Transcriptional Responses to Growth Factor and G Protein‐Coupled Receptors in PC12 Cells

Abstract

Transcriptional responses to growth factor and G protein-coupled receptors were compared in PC12 cells using retroviral luciferase reporters. In cells stably expressing α_1A-adrenergic receptors, norepinephrine activated all five reporters [AP1 (activator protein-1), SRE (serum response element), CRE (cyclic AMP response element), NFκB) (nuclear factor-κB), and NFAT (nuclear factor of activated T cells)], whereas nerve growth factor (NGF) and epidermal growth factor activated only AP1 and SRE. Activation of P2Y2 receptors by UTP did not activate any reporters. Protein kinase C inhibition blocked NFκB activation by norepinephrine, but potentiated CRE. Mitogen-activated protein kinase kinase inhibition blocked AP1 activation by norepinephrine, but also potentiated CRE. p38 mitogen-activated protein kinase inhibition reduced most norepinephrine responses, but not NGF responses. inhibition of Src eliminated SRE responses to norepinephrine and NGF, and reduced all responses except CRE. Phosphatidylinositol 3-kinase inhibitors markedly potentiated CRE activation by norepinephrine, with only small effects on the other responses.

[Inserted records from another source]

(** A start date comes with a display string. *)
Lemma parse_conf_dates_display (date_str : string) :
  snd (parse_conf_dates date_str) = "" -> fst (parse_conf_dates date_str) = "".
Proof.
  unfold parse_conf_dates.
  destruct (negb (Py.truthy (Py.strip date_str))) eqn:Et; [reflexivity|].
  destruct (Re.rmatch Re.NOFLAG _ (Py.strip date_str)) as [m|].
  - destruct (month_of (grp 2 m)) as [m1|].
    + destruct (month_of (grp 5 m)) as [m2|].
      * cbn [fst snd].
        destruct (String.eqb _ _); intros H; exfalso; revert H; apply append_nonempty.
      * destruct (Re.rmatch Re.NOFLAG _ (Py.strip date_str)) as [m'|]; [|reflexivity].
        destruct (month_of (grp 2 m')); [|reflexivity].
        cbn [fst snd]. intros H; exfalso; revert H; apply append_nonempty.
    + destruct (Re.rmatch Re.NOFLAG _ (Py.strip date_str)) as [m'|]; [|reflexivity].
      destruct (month_of (grp 2 m')); [|reflexivity].
      cbn [fst snd]. intros H; exfalso; revert H; apply append_nonempty.
  - destruct (Re.rmatch Re.NOFLAG _ (Py.strip date_str)) as [m'|]; [|reflexivity].
    destruct (month_of (grp 2 m')); [|reflexivity].
    cbn [fst snd]. intros H; exfalso; revert H; apply append_nonempty.
Qed.

Lemma conf_eq (a b : Conf) :
  c_id a = c_id b -> c_name a = c_name b -> c_dates a = c_dates b ->
  c_startDate a = c_startDate b -> c_location a = c_location b ->
  c_country a = c_country b -> c_disc a = c_disc b -> c_sid a = c_sid b ->
  c_ssrnLink a = c_ssrnLink b -> c_deadline a = c_deadline b ->
  c_url a = c_url b -> c_tier a = c_tier b -> a = b.
Proof. destruct a, b; simpl; intros; subst; reflexivity. Qed.

Lemma add_tags_covers (ds disc : list string) (d : string) :
  In d ds -> In d (add_tags ds disc).
Proof.
  unfold add_tags. revert disc.
  induction ds as [|d' ds IH]; intros disc Hin; simpl; [destruct Hin|].
  destruct Hin as [->|Hin]; [|now apply IH].
  destruct (set_mem d disc) eqn:E.
  - apply (add_tags_incl ds disc d). now apply set_mem_In.
  - apply (add_tags_incl ds). apply in_or_app. right. now left.
Qed.

Lemma add_tags_saturated (ds disc : list string) :
  (forall d, In d ds -> In d disc) -> add_tags ds disc = disc.
Proof.
  unfold add_tags.
  induction ds as [|d ds IH]; intros H; simpl; [reflexivity|].
  assert (set_mem d disc = true) as -> by (apply set_mem_In, H; now left).
  apply IH. intros d' Hd'. apply H. now right.
Qed.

Comparison of the three human subtypes showed that the α_1A activated all five reporters, the α_1B showed smaller effects, and the α_1D was ineffective. Cell differentiation caused by norepinephrine, but not NGF, was reduced by all inhibitors studied. These experiments suggest that α_1A-adrenergic receptors activate a wider array of transcriptional responses than do growth factors in PC12 cells. These responses are not linearly related to second messenger production, and different subtypes show different patterns of activation.